• [Exercise requirements]: Find the line with "Abbreviation QuicCID := (list" in the entries below. Repeat it, every following line, and the line with "Definition Session := nat.", exactly and with nothing added.

• [Stored items]:
- Opening Delimiter -
(** * QuicSocket: the UDP-facing packet dispatcher of the QUIC endpoint

    A shallow embedding of [src/quic/node_quic_socket.cc] and the properties
    of its dispatch paths: the reserved version of version negotiation, the
    receive demultiplexer, the acceptance of initial packets, the stateless
    reset defence and the send path. *)

From Stdlib Require Import ZArith List Lia Bool String.
From stdpp Require Import base option gmap list.

Local Open Scope Z_scope.

(** ** Machine integers *)

Definition UINT32_MOD : Z := 2 ^ 32.
Definition UINT64_MAX : Z := 2 ^ 64 - 1.
Definition SIZE_MOD : Z := 2 ^ 64.

(** A [uint8_t] is a [Z]; buffers, connection ids and socket addresses are
    lists of them. *)
Abbreviation bytes := (list Z).

(** ** GenerateReservedVersion (lines 47-68) *)

Module ReservedVersion.

(** The byte order of the host decides both what [htonl] does and how the
    four bytes of a [uint32_t] object lie in memory. *)
Inductive byte_order := LittleEndian | BigEndian.

Definition byte_at (v : Z) (i : Z) : Z := Z.land (Z.shiftr v (8 * i)) 255.

Definition bswap32 (v : Z) : Z :=
  Z.lor (Z.lor (Z.shiftl (byte_at v 0) 24) (Z.shiftl (byte_at v 1) 16))
        (Z.lor (Z.shiftl (byte_at v 2) 8) (byte_at v 3)).

Definition htonl (bo : byte_order) (v : Z) : Z :=
  match bo with
  | LittleEndian => bswap32 v
  | BigEndian => v
  end.

(** [reinterpret_cast<const uint8_t*>(&version)]: the object
    representation, lowest address first. *)
Definition object_bytes (bo : byte_order) (v : Z) : bytes :=
  match bo with
  | LittleEndian => [byte_at v 0; byte_at v 1; byte_at v 2; byte_at v 3]
  | BigEndian => [byte_at v 3; byte_at v 2; byte_at v 1; byte_at v 0]
  end.

(** One round of either [for] loop: [h ^= *p; h *= 0x01000193u;] on a
    [uint32_t]. *)
Definition round (h : Z) (b : Z) : Z :=
  (Z.lxor h b * 0x01000193) mod UINT32_MOD.

(** [for (; p != ep; ++p)] over the bytes between [p] and [ep]. *)
Fixpoint walk (h : Z) (p : bytes) : Z :=
  match p with
  | [] => h
  | b :: p' => walk (round h b) p'
  end.

(** [addr] is given by the [SocketAddress::GetLength(addr)] raw bytes of the
    sockaddr. *)
Definition GenerateReservedVersion
    (bo : byte_order) (addr : bytes) (version : Z) : Z :=
  let h := 0x811C9DC5 in
  let h := walk h addr in
  let version := htonl bo version in
  let h := walk h (object_bytes bo version) in
  let h := Z.land h 0xf0f0f0f0 in
  let h := Z.lor h 0x0a0a0a0a in
  h.

(** The specification's wording (section 4.6.3): a 32-bit FNV-1a hash of
    the sockaddr bytes followed by the version in network order, masked. *)
Definition network_bytes (v : Z) : bytes :=
  [byte_at v 3; byte_at v 2; byte_at v 1; byte_at v 0].

Definition fnv1a_32 (input : bytes) : Z :=
  fold_left (fun h b => (Z.lxor h b * 0x01000193) mod 2 ^ 32)
            input 0x811C9DC5.

Definition reserved_version_spec (a : bytes) (v : Z) : Z :=
  Z.lor (Z.land (fnv1a_32 (a ++ network_bytes v)) 0xF0F0F0F0) 0x0A0A0A0A.

End ReservedVersion.

(** ** What the file takes from outside

    The constants of [ngtcp2.h], the packet encoders of ngtcp2 and the byte
    order of the host are not part of this file. They are gathered in one
    interface; the encoders appear by the number of bytes they report, which
    is all the callers read. *)

Class Platform := {
  host_byte_order : ReservedVersion.byte_order;
  NGTCP2_PROTO_VER : Z;
  NGTCP2_MAX_CIDLEN : Z;
  NGTCP2_MAX_PKT_SIZE : Z;
  NGTCP2_MAX_PKTLEN_IPV4 : Z;
  NGTCP2_MAX_PKTLEN_IPV6 : Z;
  NGTCP2_MIN_STATELESS_RESET_RANDLEN : Z;
  kScidLen : Z;
  (** [ngtcp2_pkt_write_version_negotiation(dest, destlen, unused_random,
      dcid, dcidlen, scid, scidlen, sv, nsv)], by [destlen], [dcidlen],
      [scidlen] and [nsv]. *)
  ngtcp2_pkt_write_version_negotiation : Z -> Z -> Z -> Z -> Z;
  (** [ngtcp2_pkt_write_stateless_reset(dest, destlen, token, rand,
      randlen)], by [destlen] and [randlen]. *)
  ngtcp2_pkt_write_stateless_reset : Z -> Z -> Z;
  (** [ngtcp2_pkt_write_retry(dest, destlen, hd, ocid, token, tokenlen)], by
      [destlen], the lengths of [hd.dcid], [hd.scid] and [ocid], and
      [tokenlen]. *)
  ngtcp2_pkt_write_retry : Z -> Z -> Z -> Z -> Z -> Z
}.

(** Modelled from the spec: [NGTCP2_STATELESS_RESET_TOKENLEN] ([ngtcp2.h] is
    not under src/); section 3 makes the stateless reset token a 16-byte
    value, the same 16 that [MaybeStatelessReset] compares [nread] with. *)
Definition NGTCP2_STATELESS_RESET_TOKENLEN : Z := 16.

(** ** Data *)

Abbreviation QuicCID := (list Z) (only parsing).
Abbreviation sockaddr := (list Z) (only parsing).
Abbreviation StatelessResetToken := (list Z) (only parsing).

Definition len (b : bytes) : Z := Z.of_nat (length b).

(** A [BaseObjectPtr<QuicSession>] is [option Session]; the sessions
    themselves belong to the session collaborator. *)
Definition Session := nat.

(** The two transport error codes this file hands to the session factory. *)
Inductive ConnectionClose := NGTCP2_NO_ERROR | NGTCP2_SERVER_BUSY.

Definition ConnectionClose_eqb (a b : ConnectionClose) : bool :=
  match a, b with
  | NGTCP2_NO_ERROR, NGTCP2_NO_ERROR => true
  | NGTCP2_SERVER_BUSY, NGTCP2_SERVER_BUSY => true
  | _, _ => false
  end.

(** [QuicSession::InitialPacketResult]. *)
Inductive InitialPacketResult :=
  PACKET_OK | PACKET_VERSION | PACKET_RETRY | PACKET_IGNORE.

(** What an encoder was asked to write, argument by argument. *)
Inductive PacketBody :=
| Unwritten
| VersionNegotiationBody
    (unused_random : Z) (dcid : QuicCID) (scid : QuicCID) (sv : list Z)
| StatelessResetBody (token_of : QuicCID) (random : bytes) (randlen : Z)
| RetryBody
    (hd_version : Z) (hd_dcid : QuicCID) (hd_scid : QuicCID)
    (ocid : QuicCID) (token : bytes).

(** [QuicPacket]: [data_] is a buffer of [data_size] bytes; [length] is what
    [set_length] recorded. *)
Record QuicPacket := {
  diagnostic_label_ : string;
  data_size : Z;
  data_ : PacketBody;
  length_ : Z
}.

Record SendWrap := {
  packet_ : option QuicPacket;
  session_ : option Session
}.

(** [socket_stats], without the three timestamps. *)
Inductive stat :=
| bytes_received | bytes_sent | packets_received | packets_sent
| packets_ignored | server_sessions | client_sessions
| stateless_reset_count.

#[global] Instance stat_eq_dec : EqDecision stat.
Proof. solve_decision. Defined.

Record socket_stats := {
  st_bytes_received : Z;
  st_bytes_sent : Z;
  st_packets_received : Z;
  st_packets_sent : Z;
  st_packets_ignored : Z;
  st_server_sessions : Z;
  st_client_sessions : Z;
  st_stateless_reset_count : Z
}.

Definition get_stat (f : stat) (st : socket_stats) : Z :=
  match f with
  | bytes_received => st_bytes_received st
  | bytes_sent => st_bytes_sent st
  | packets_received => st_packets_received st
  | packets_sent => st_packets_sent st
  | packets_ignored => st_packets_ignored st
  | server_sessions => st_server_sessions st
  | client_sessions => st_client_sessions st
  | stateless_reset_count => st_stateless_reset_count st
  end.

Definition set_stat (f : stat) (v : Z) (st : socket_stats) : socket_stats :=
  let pick g := if decide (f = g) then v else get_stat g st in
  {| st_bytes_received := pick bytes_received;
     st_bytes_sent := pick bytes_sent;
     st_packets_received := pick packets_received;
     st_packets_sent := pick packets_sent;
     st_packets_ignored := pick packets_ignored;
     st_server_sessions := pick server_sessions;
     st_client_sessions := pick client_sessions;
     st_stateless_reset_count := pick stateless_reset_count |}.

(** What the socket does to the world outside, in call order. *)
Inductive Effect :=
| SessionReceive (session : Session) (nread : Z) (remote_addr : sockaddr)
| SessionCreateServer
    (dcid : QuicCID) (remote_addr : sockaddr) (scid : QuicCID)
    (ocid_ptr : option QuicCID) (version : Z)
    (initial_connection_close : ConnectionClose)
| ListenerOnSessionReady (session : option Session)
| ListenerOnError (code : Z)
| EndpointSend (remote_addr : sockaddr) (packet : QuicPacket).

(** The members of [QuicSocket] that the receive and send paths touch.
    [flags_] and [options_] are bit sets in the source; each bit is a
    boolean here. [effects] is the history of calls out of the socket. *)
Record QuicSocket := {
  QUICSOCKET_FLAGS_SERVER_LISTENING : bool;
  QUICSOCKET_FLAGS_SERVER_BUSY : bool;
  QUICSOCKET_FLAGS_DISABLE_STATELESS_RESET : bool;
  QUICSOCKET_OPTIONS_VALIDATE_ADDRESS : bool;
  QUICSOCKET_OPTIONS_VALIDATE_ADDRESS_LRU : bool;
  max_connections_per_host_ : Z;
  max_stateless_resets_per_host_ : Z;
  sessions_ : gmap (list Z) Session;
  dcid_to_scid_ : gmap (list Z) (list Z);
  addr_counts_ : gmap (list Z) Z;
  reset_counts_ : gmap (list Z) Z;
  token_map_ : gmap (list Z) Session;
  validated_addrs_ : list (list Z);
  preferred_endpoint_ : bool;
  last_created_send_wrap_ : option SendWrap;
  socket_stats_ : socket_stats;
  effects : list Effect
}.

(** Field updates. *)

Definition set_socket_stats_ (v : socket_stats) (s : QuicSocket) : QuicSocket :=
  {| QUICSOCKET_FLAGS_SERVER_LISTENING := QUICSOCKET_FLAGS_SERVER_LISTENING s;
     QUICSOCKET_FLAGS_SERVER_BUSY := QUICSOCKET_FLAGS_SERVER_BUSY s;
     QUICSOCKET_FLAGS_DISABLE_STATELESS_RESET :=
       QUICSOCKET_FLAGS_DISABLE_STATELESS_RESET s;
     QUICSOCKET_OPTIONS_VALIDATE_ADDRESS := QUICSOCKET_OPTIONS_VALIDATE_ADDRESS s;
     QUICSOCKET_OPTIONS_VALIDATE_ADDRESS_LRU :=
       QUICSOCKET_OPTIONS_VALIDATE_ADDRESS_LRU s;
     max_connections_per_host_ := max_connections_per_host_ s;
     max_stateless_resets_per_host_ := max_stateless_resets_per_host_ s;
     sessions_ := sessions_ s;
     dcid_to_scid_ := dcid_to_scid_ s;
     addr_counts_ := addr_counts_ s;
     reset_counts_ := reset_counts_ s;
     token_map_ := token_map_ s;
     validated_addrs_ := validated_addrs_ s;
     preferred_endpoint_ := preferred_endpoint_ s;
     last_created_send_wrap_ := last_created_send_wrap_ s;
     socket_stats_ := v;
     effects := effects s |}.

Definition set_effects (v : list Effect) (s : QuicSocket) : QuicSocket :=
  {| QUICSOCKET_FLAGS_SERVER_LISTENING := QUICSOCKET_FLAGS_SERVER_LISTENING s;
     QUICSOCKET_FLAGS_SERVER_BUSY := QUICSOCKET_FLAGS_SERVER_BUSY s;
     QUICSOCKET_FLAGS_DISABLE_STATELESS_RESET :=
       QUICSOCKET_FLAGS_DISABLE_STATELESS_RESET s;
     QUICSOCKET_OPTIONS_VALIDATE_ADDRESS := QUICSOCKET_OPTIONS_VALIDATE_ADDRESS s;
     QUICSOCKET_OPTIONS_VALIDATE_ADDRESS_LRU :=
       QUICSOCKET_OPTIONS_VALIDATE_ADDRESS_LRU s;
     max_connections_per_host_ := max_connections_per_host_ s;
     max_stateless_resets_per_host_ := max_stateless_resets_per_host_ s;
     sessions_ := sessions_ s;
     dcid_to_scid_ := dcid_to_scid_ s;
     addr_counts_ := addr_counts_ s;
     reset_counts_ := reset_counts_ s;
     token_map_ := token_map_ s;
     validated_addrs_ := validated_addrs_ s;
     preferred_endpoint_ := preferred_endpoint_ s;
     last_created_send_wrap_ := last_created_send_wrap_ s;
     socket_stats_ := socket_stats_ s;
     effects := v |}.

Definition set_reset_counts_ (v : gmap (list Z) Z) (s : QuicSocket) : QuicSocket :=
  {| QUICSOCKET_FLAGS_SERVER_LISTENING := QUICSOCKET_FLAGS_SERVER_LISTENING s;
     QUICSOCKET_FLAGS_SERVER_BUSY := QUICSOCKET_FLAGS_SERVER_BUSY s;
     QUICSOCKET_FLAGS_DISABLE_STATELESS_RESET :=
       QUICSOCKET_FLAGS_DISABLE_STATELESS_RESET s;
     QUICSOCKET_OPTIONS_VALIDATE_ADDRESS := QUICSOCKET_OPTIONS_VALIDATE_ADDRESS s;
     QUICSOCKET_OPTIONS_VALIDATE_ADDRESS_LRU :=
       QUICSOCKET_OPTIONS_VALIDATE_ADDRESS_LRU s;
     max_connections_per_host_ := max_connections_per_host_ s;
     max_stateless_resets_per_host_ := max_stateless_resets_per_host_ s;
     sessions_ := sessions_ s;
     dcid_to_scid_ := dcid_to_scid_ s;
     addr_counts_ := addr_counts_ s;
     reset_counts_ := v;
     token_map_ := token_map_ s;
     validated_addrs_ := validated_addrs_ s;
     preferred_endpoint_ := preferred_endpoint_ s;
     last_created_send_wrap_ := last_created_send_wrap_ s;
     socket_stats_ := socket_stats_ s;
     effects := effects s |}.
- Closing Delimiter -
• [Written answer]:
Abbreviation QuicCID := (list Z) (only parsing).
Abbreviation sockaddr := (list Z) (only parsing).
Abbreviation StatelessResetToken := (list Z) (only parsing).

Definition len (b : bytes) : Z := Z.of_nat (length b).

(** A [BaseObjectPtr<QuicSession>] is [option Session]; the sessions
    themselves belong to the session collaborator. *)
Definition Session := nat.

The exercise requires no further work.